Records for this exercise Block Start
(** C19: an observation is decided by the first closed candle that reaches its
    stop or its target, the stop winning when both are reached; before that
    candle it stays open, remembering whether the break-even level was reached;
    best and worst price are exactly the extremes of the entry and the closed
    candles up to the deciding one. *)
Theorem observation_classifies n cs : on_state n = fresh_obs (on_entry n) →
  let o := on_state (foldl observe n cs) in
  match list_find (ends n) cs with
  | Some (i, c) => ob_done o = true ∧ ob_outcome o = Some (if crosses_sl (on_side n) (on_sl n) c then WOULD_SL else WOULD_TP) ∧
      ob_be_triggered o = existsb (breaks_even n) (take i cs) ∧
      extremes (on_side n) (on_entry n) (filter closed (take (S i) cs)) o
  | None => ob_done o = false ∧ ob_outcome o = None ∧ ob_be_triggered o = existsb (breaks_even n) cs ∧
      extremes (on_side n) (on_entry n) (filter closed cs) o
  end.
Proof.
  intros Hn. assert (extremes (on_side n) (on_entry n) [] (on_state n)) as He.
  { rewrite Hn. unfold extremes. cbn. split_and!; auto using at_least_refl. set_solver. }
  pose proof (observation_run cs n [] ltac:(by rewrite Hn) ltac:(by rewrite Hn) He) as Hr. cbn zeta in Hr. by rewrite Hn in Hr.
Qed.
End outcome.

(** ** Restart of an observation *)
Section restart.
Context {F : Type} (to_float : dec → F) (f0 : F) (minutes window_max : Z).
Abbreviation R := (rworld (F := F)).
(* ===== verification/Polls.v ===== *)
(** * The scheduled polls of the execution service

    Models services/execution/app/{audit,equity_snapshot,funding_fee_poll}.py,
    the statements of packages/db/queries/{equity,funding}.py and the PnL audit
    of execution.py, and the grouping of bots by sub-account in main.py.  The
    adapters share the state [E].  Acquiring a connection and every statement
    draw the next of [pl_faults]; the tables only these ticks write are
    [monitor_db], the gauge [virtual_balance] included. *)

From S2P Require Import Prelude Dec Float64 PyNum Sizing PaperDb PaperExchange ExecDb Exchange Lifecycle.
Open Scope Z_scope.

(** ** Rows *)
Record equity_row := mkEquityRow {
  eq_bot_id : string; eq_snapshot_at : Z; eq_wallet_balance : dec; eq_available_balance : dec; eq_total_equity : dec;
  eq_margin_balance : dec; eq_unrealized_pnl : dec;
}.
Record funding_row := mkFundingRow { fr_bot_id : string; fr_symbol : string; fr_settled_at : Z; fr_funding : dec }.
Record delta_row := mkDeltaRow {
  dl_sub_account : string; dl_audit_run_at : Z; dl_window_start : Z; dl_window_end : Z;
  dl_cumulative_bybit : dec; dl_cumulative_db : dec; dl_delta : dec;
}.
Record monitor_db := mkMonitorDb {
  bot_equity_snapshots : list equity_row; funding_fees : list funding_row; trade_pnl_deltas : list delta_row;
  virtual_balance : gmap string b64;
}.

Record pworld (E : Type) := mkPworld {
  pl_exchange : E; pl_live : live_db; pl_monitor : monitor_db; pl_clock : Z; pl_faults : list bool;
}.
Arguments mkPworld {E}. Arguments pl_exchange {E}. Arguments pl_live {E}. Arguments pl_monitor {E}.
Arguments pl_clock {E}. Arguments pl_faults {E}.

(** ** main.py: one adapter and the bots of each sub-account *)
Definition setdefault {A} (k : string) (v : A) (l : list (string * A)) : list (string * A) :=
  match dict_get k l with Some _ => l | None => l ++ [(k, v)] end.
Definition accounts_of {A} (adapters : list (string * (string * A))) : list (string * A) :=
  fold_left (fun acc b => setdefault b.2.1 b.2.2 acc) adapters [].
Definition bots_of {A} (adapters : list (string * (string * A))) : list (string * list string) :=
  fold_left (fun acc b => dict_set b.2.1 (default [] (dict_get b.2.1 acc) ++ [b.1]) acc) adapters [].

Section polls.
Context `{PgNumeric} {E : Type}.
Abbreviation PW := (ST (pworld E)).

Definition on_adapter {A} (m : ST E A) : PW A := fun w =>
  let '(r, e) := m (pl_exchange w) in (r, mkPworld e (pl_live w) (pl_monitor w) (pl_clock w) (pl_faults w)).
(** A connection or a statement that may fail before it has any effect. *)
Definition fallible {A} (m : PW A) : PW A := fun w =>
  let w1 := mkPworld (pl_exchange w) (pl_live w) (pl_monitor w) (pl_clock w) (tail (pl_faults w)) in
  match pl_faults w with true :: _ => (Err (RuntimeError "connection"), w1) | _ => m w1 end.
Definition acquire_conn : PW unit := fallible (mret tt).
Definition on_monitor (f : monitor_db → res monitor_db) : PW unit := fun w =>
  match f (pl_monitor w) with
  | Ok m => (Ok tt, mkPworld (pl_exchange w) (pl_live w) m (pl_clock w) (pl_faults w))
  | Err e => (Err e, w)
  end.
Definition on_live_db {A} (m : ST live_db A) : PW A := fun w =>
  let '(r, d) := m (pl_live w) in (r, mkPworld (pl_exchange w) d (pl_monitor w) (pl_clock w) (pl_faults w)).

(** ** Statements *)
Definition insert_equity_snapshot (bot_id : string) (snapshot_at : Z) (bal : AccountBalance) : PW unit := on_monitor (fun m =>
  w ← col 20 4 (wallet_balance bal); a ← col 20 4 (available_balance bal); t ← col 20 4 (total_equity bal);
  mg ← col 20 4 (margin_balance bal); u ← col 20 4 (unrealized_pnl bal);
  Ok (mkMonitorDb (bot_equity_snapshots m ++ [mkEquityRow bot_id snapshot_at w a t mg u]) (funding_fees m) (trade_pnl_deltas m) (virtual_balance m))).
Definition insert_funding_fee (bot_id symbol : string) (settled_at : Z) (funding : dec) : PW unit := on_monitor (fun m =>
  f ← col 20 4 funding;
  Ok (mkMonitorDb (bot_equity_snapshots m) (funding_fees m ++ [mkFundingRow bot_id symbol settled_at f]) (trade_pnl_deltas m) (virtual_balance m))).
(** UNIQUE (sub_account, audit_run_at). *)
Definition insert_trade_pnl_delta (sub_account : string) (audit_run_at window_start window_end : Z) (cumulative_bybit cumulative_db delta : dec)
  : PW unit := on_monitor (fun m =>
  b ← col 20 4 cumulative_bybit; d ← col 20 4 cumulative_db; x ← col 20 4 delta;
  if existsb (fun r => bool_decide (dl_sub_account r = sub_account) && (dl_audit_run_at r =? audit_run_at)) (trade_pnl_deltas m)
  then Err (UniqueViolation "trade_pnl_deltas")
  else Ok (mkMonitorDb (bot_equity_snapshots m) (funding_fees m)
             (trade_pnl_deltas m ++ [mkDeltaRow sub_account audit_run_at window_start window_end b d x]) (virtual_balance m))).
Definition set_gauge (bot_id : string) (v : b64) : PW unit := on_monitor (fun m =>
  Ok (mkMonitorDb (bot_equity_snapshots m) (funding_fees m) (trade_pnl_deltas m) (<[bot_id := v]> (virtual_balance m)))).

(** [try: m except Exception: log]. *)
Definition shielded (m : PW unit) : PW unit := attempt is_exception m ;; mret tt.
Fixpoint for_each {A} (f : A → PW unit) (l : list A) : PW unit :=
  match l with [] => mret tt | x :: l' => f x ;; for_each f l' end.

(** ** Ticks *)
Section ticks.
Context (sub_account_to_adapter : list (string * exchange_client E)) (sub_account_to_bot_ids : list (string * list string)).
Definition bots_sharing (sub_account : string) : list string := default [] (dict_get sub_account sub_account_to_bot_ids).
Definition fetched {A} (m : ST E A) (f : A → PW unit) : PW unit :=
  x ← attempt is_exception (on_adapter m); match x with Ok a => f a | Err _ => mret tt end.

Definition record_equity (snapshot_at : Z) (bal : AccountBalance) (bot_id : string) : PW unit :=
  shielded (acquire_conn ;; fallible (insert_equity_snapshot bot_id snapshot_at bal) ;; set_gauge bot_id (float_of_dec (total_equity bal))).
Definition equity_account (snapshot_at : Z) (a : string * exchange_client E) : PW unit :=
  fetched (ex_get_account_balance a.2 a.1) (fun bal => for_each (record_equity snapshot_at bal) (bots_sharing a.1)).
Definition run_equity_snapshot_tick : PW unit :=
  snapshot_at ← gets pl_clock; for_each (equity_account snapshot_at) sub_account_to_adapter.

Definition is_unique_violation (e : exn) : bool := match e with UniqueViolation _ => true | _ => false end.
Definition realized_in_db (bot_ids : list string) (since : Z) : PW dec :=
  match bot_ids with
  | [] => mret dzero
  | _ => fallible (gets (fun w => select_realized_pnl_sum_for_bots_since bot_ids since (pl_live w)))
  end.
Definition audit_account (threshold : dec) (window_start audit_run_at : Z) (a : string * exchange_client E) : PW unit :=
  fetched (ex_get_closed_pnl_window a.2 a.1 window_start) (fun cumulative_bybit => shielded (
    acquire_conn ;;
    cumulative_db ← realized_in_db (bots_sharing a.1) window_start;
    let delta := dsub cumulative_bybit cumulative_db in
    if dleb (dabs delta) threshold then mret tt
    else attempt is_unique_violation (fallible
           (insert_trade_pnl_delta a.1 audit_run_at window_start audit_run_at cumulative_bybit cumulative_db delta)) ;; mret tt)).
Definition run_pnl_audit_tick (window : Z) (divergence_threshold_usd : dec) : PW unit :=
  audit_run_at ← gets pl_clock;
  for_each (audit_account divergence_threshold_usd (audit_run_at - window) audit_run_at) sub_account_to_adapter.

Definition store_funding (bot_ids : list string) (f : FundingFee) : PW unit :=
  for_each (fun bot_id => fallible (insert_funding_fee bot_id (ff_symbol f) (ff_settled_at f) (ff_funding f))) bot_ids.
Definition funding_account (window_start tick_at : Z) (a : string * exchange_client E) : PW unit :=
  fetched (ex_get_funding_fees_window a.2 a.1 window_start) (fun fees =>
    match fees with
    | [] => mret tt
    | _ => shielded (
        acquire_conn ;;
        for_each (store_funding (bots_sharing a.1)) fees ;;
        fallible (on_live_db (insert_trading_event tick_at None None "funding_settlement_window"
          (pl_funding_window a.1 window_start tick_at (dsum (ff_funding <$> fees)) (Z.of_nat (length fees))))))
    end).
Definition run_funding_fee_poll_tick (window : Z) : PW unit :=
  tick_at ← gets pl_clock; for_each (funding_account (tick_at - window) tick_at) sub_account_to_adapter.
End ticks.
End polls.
Records for this exercise Block End
:: Task item ::
Above are records; repeat only the lines starting at the line with "(** ** main.py: one" and ending at the line with "Definition insert_equity_snapshot (bot_id", exactly as they appear, both included.

:: Solved problem ::
(** ** main.py: one adapter and the bots of each sub-account *)
Definition setdefault {A} (k : string) (v : A) (l : list (string * A)) : list (string * A) :=
  match dict_get k l with Some _ => l | None => l ++ [(k, v)] end.
Definition accounts_of {A} (adapters : list (string * (string * A))) : list (string * A) :=
  fold_left (fun acc b => setdefault b.2.1 b.2.2 acc) adapters [].
Definition bots_of {A} (adapters : list (string * (string * A))) : list (string * list string) :=
  fold_left (fun acc b => dict_set b.2.1 (default [] (dict_get b.2.1 acc) ++ [b.1]) acc) adapters [].

Section polls.
Context `{PgNumeric} {E : Type}.
Abbreviation PW := (ST (pworld E)).

Definition on_adapter {A} (m : ST E A) : PW A := fun w =>
  let '(r, e) := m (pl_exchange w) in (r, mkPworld e (pl_live w) (pl_monitor w) (pl_clock w) (pl_faults w)).
(** A connection or a statement that may fail before it has any effect. *)
Definition fallible {A} (m : PW A) : PW A := fun w =>
  let w1 := mkPworld (pl_exchange w) (pl_live w) (pl_monitor w) (pl_clock w) (tail (pl_faults w)) in
  match pl_faults w with true :: _ => (Err (RuntimeError "connection"), w1) | _ => m w1 end.
Definition acquire_conn : PW unit := fallible (mret tt).
Definition on_monitor (f : monitor_db → res monitor_db) : PW unit := fun w =>
  match f (pl_monitor w) with
  | Ok m => (Ok tt, mkPworld (pl_exchange w) (pl_live w) m (pl_clock w) (pl_faults w))
  | Err e => (Err e, w)
  end.
Definition on_live_db {A} (m : ST live_db A) : PW A := fun w =>
  let '(r, d) := m (pl_live w) in (r, mkPworld (pl_exchange w) d (pl_monitor w) (pl_clock w) (pl_faults w)).

(** ** Statements *)
Definition insert_equity_snapshot (bot_id : string) (snapshot_at : Z) (bal : AccountBalance) : PW unit := on_monitor (fun m =>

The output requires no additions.